Dawn Wall Scandinavia

The Crew

Josh Lowell

Josh Lowell is the founder of Big UP Productions and has been producing and directing climbing and outdoor adventure films for nearly 20 years. Along with co-director Peter Mortimer, Josh’s feature documentaries including King Lines (2007) have won dozens of festival awards, garnered two Emmys, and aired on Discovery, NBC, Netflix, and other global platforms. A passionate climber himself, Lowell and his brother, Brett Lowell, spent seven years documenting Tommy Caldwell’s quest to climb the Dawn Wall, including over 60 days of filming while living on the wall with the climbers.

Peter Mortimer

Peter Mortimer is the founder of US-based production company Sender Films. Since earning his MFA in film from University of Southern California, Peter has made documentaries, TV series and commercials in the adventure and climbing space, including the Emmy-winning King Lines(2007), The First Ascent Series (2010) and Valley Uprising (2014). Peter is a lifelong rock climber and a fan of the sport’s history and characters. With The Dawn Wall, he brings one of the greatest climbing tales of a generation to an audiences across the world, and shines a light on Tommy Caldwell’s exceptional life journey and tenacious drive.

Brett Lowell

Brett Lowell is an award-winning cinematographer based in New York. He specializes in outdoor adventure photography and high-angle camera work, and has nearly 20 years experience documenting some of the planet’s most outrageous ascents. He’s served as Director of Photography on numerous documentaries, commercials, and TV projects, earning a Sports Emmy for outstanding camerawork.


Director's Statement

My fascination with Tommy Caldwell began in 1989. I was 16 years old and took a climbing lesson from his father, Mike, a guide in Estes Park, CO. During a hailstorm we retreated to his family’s cabin, and he bragged about his 9 year old son Tommy who could do 50 pullups. A few years later I started entering climbing competitions, and 14 year old Tommy won them all.
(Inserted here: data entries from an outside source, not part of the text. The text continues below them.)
Lemma bound_form_ignores_other_key {R C} fields (V : Validator R C) db
    instance (d : FormData) files (k v : string) :
  k ∉ form_keys fields →
  is_valid fields V db instance (mkForm (Some (<[k := v]> d)) files)
    = is_valid fields V db instance (mkForm (Some d) files) ∧
  cleaned_data fields V instance (mkForm (Some (<[k := v]> d)) files)
    = cleaned_data fields V instance (mkForm (Some d) files).
Proof.
  intros Hk.
  assert (restrict fields (Some (<[k := v]> d)) = restrict fields (Some d))
    as Hr.
  { unfold restrict. cbn. apply map_filter_insert_not. by intros y. }
  unfold is_valid, form_errors, is_bound, cleaned_data.
  cbn [form_data form_files]. rewrite Hr. done.
Qed.

(** X14.  A form reads only the keys of the widgets of its own fields:
    the names of the fields and, for the image of a post, the check box
    [image-clear].  Adding or overwriting any other key in a non-empty
    submission changes neither what [add_comment] does and answers nor what
    [edit_comment] and [edit_post] store: a comment's author and post and a
    post's author and creation date cannot be submitted.  For
    [edit_profile], which binds every submission, the same holds without
    the submission having to be non-empty. *)
Theorem unlisted_keys_are_ignored db request k v post_id comment_id :
  form_keys CommentForm_fields = ["text"] ∧
  form_keys PostForm_fields =
    ["title"; "text"; "image"; "image-clear"; "pub_date"; "is_published";
     "category"; "location"] ∧
  form_keys ProfileForm_fields =
    ["username"; "first_name"; "last_name"; "email"] ∧
  (k ∉ form_keys CommentForm_fields → POST_data request ≠ ∅ →
   add_comment CommentForm db
     (set_POST request (<[k := v]> (POST_data request))) post_id
     = add_comment CommentForm db request post_id ∧
   (edit_comment CommentForm db
      (set_POST request (<[k := v]> (POST_data request)))
      post_id comment_id).1
     = (edit_comment CommentForm db request post_id comment_id).1) ∧
  (k ∉ form_keys PostForm_fields → POST_data request ≠ ∅ →
   (edit_post PostForm db
      (set_POST request (<[k := v]> (POST_data request))) post_id).1
     = (edit_post PostForm db request post_id).1) ∧
  (k ∉ form_keys ProfileForm_fields →
   (edit_profile ProfileForm db
      (set_POST request (<[k := v]> (POST_data request)))).1
     = (edit_profile ProfileForm db request).1).
Proof.
  split_and!; [reflexivity..| | |].
  - intros Hk Hd. split.
    + unfold add_comment, login_required, add_comment_view.
      cbn [set_POST user POST_data now].
      destruct (user request) as [|u]; [done|].
      destruct (get_object_or_404 _) as [post|]; [|done].
      destruct (form_ignores_other_key CommentForm_fields CommentForm db
                  None (POST_data request) None k v Hk Hd) as [-> ->].
      done.
    + unfold edit_comment, login_required, edit_comment_view.
      cbn [set_POST user POST_data now].
      destruct (user request) as [|u]; [done|].
      destruct (get_object_or_404 _) as [c|]; [|done].
      destruct (negb _); [done|].
      destruct (form_ignores_other_key CommentForm_fields CommentForm db
                  (Some c) (POST_data request) None k v Hk Hd) as [-> ->].
      by destruct (is_valid _ _ _ _ _).
  - intros Hk Hd.
    unfold edit_post, login_required, edit_post_view.
    cbn [set_POST user POST_data now].
    destruct (user request) as [|u]; [done|].
    destruct (get_object_or_404 _) as [p|]; [|done].
    destruct (negb _); [done|].
    destruct (form_ignores_other_key PostForm_fields PostForm db
                (Some p) (POST_data request) None k v Hk Hd) as [-> ->].
    by destruct (is_valid _ _ _ _ _).
  - intros Hk.
    unfold edit_profile, login_required, edit_profile_view.
    cbn [set_POST user POST_data now].
    destruct (user request) as [|u]; [done|].
    destruct (bound_form_ignores_other_key ProfileForm_fields ProfileForm db
                (Some u) (POST_data request) None k v Hk) as [-> ->].
    by destruct (is_valid _ _ _ _ _).
Qed.
End HandlerProperties.

(** * The further properties on the sample site *)

Lemma anonymous_request_goes_to_login_witness :
  delete_post db0 (request0 AnonymousUser POST new_post_data) 1
    = (db0, Redirect url_login) ∧
  delete_comment db0 (request0 AnonymousUser POST new_post_data) 77 99
    = (db0, Redirect url_login).
Proof.
  split.
  - apply (anonymous_request_goes_to_login sample_PostForm sample_CommentForm
             sample_ProfileForm db0
             (request0 AnonymousUser POST new_post_data) 1 1 eq_refl).
  - apply (anonymous_request_goes_to_login sample_PostForm sample_CommentForm
             sample_ProfileForm db0
             (request0 AnonymousUser POST new_post_data) 77 99 eq_refl).
Defined.

Lemma missing_record_is_404_witness :
  edit_post sample_PostForm db0 (request0 as_alice POST new_post_data) 77
    = (db0, Http404) ∧
  delete_comment db0 (request0 as_alice POST new_post_data) 1 99
    = (db0, Http404) ∧
  profile db0 (set_user (request0 as_alice POST new_post_data) as_bob) "carol"
    = (db0, Http404).
Proof.
  destruct (missing_record_is_404 sample_PostForm sample_CommentForm db0
              (request0 as_alice POST new_post_data) (1, alice) 77 99 eq_refl)
    as (Hpost & Hcomment & Hprofile).
  split_and!.
  - apply Hpost. reflexivity.
  - apply Hcomment. reflexivity.
  - apply Hprofile. intros i v Hv. table_cases Hv; discriminate.
Defined.

Lemma empty_submission_stores_nothing_witness :
  create_post sample_PostForm db0 (request0 as_alice POST ∅) =
    (db0, Render "blog/create.html" (ctx_form (mkForm None None))) ∧
  edit_post sample_PostForm db0 (request0 as_alice POST ∅) 1 =
    (db0, Render "blog/create.html" (ctx_form (mkForm None None))) ∧
  edit_comment sample_CommentForm db0 (request0 as_alice POST ∅) 1 1 =
    (db0, Render "blog/comment.html"
            (ctx_comment_form (mkForm None None) (1, comment1))) ∧
  add_comment sample_CommentForm db0 (request0 as_alice POST ∅) 1 =
    (db0, Redirect (url_post_detail 1)).
Proof.
  destruct (empty_submission_stores_nothing sample_PostForm
              sample_CommentForm db0 (request0 as_alice POST ∅) (1, alice)
              eq_refl eq_refl)
    as (Hcreate & Hedit & Hcomment & Hadd).
  split_and!.
  - apply Hcreate. reflexivity.
  - apply (Hedit 1 post1); reflexivity.
  - apply (Hcomment 1 1 comment1); reflexivity.
  - apply (Hadd 1 post1). reflexivity.
Defined.

Lemma edit_post_keeps_author_and_other_rows_witness :
  ∃ p',
    posts (edit_post sample_PostForm db0
             (request0 as_alice POST new_post_data) 1).1 !! 1 = Some p' ∧
    author p' = author post1 ∧ created_at p' = created_at post1.
Proof.
  apply (edit_post_keeps_author_and_other_rows sample_PostForm db0
           (request0 as_alice POST new_post_data) 1).
  reflexivity.
Defined.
By 2003 I was making climbing movies, and I filmed Tommy for the first time in Smith Rock, OR. His maniacal passion for climbing, aw-shucks humility, and unflagging optimism were an inspiration to me, so we began filming together year after year. 5 years after I first met Tommy, he told me about The Dawn Wall, a theoretical route up the steepest, most daunting section of the 3,000 foot tall El Capitan, in Yosemite National Park. He’d spent years re-defining the limits of big wall free climbing on other El Cap routes, but The Dawn Wall represented a quantum leap forward in difficulty.

Our first foray shooting footage on The Dawn Wall was a revelation. Tommy was in the early phases of exploring the wall, searching for a line that might someday be possible, if not for him, then perhaps for future generations of climbers. He was a thousand feet up, taking huge falls, trying insane moves, like an 8 foot sideways leap through the air from hold to hold. He seemed like a man possessed, on a mission that was obviously impossible and I had the sense that for Tommy, the idea of The Dawn Wall was about much more than the climb itself.

Another 7 years and countless attempts later, Tommy and his climbing partner Kevin pursue on another push on The Dawn Wall. Tommy managed to complete one of the hardest sections of the route, reaching a new high point in his effort to do the whole climb from bottom to top. It was a thrilling moment for those in the climbing world who had been following his journey and for the first time, there was a real chance of success.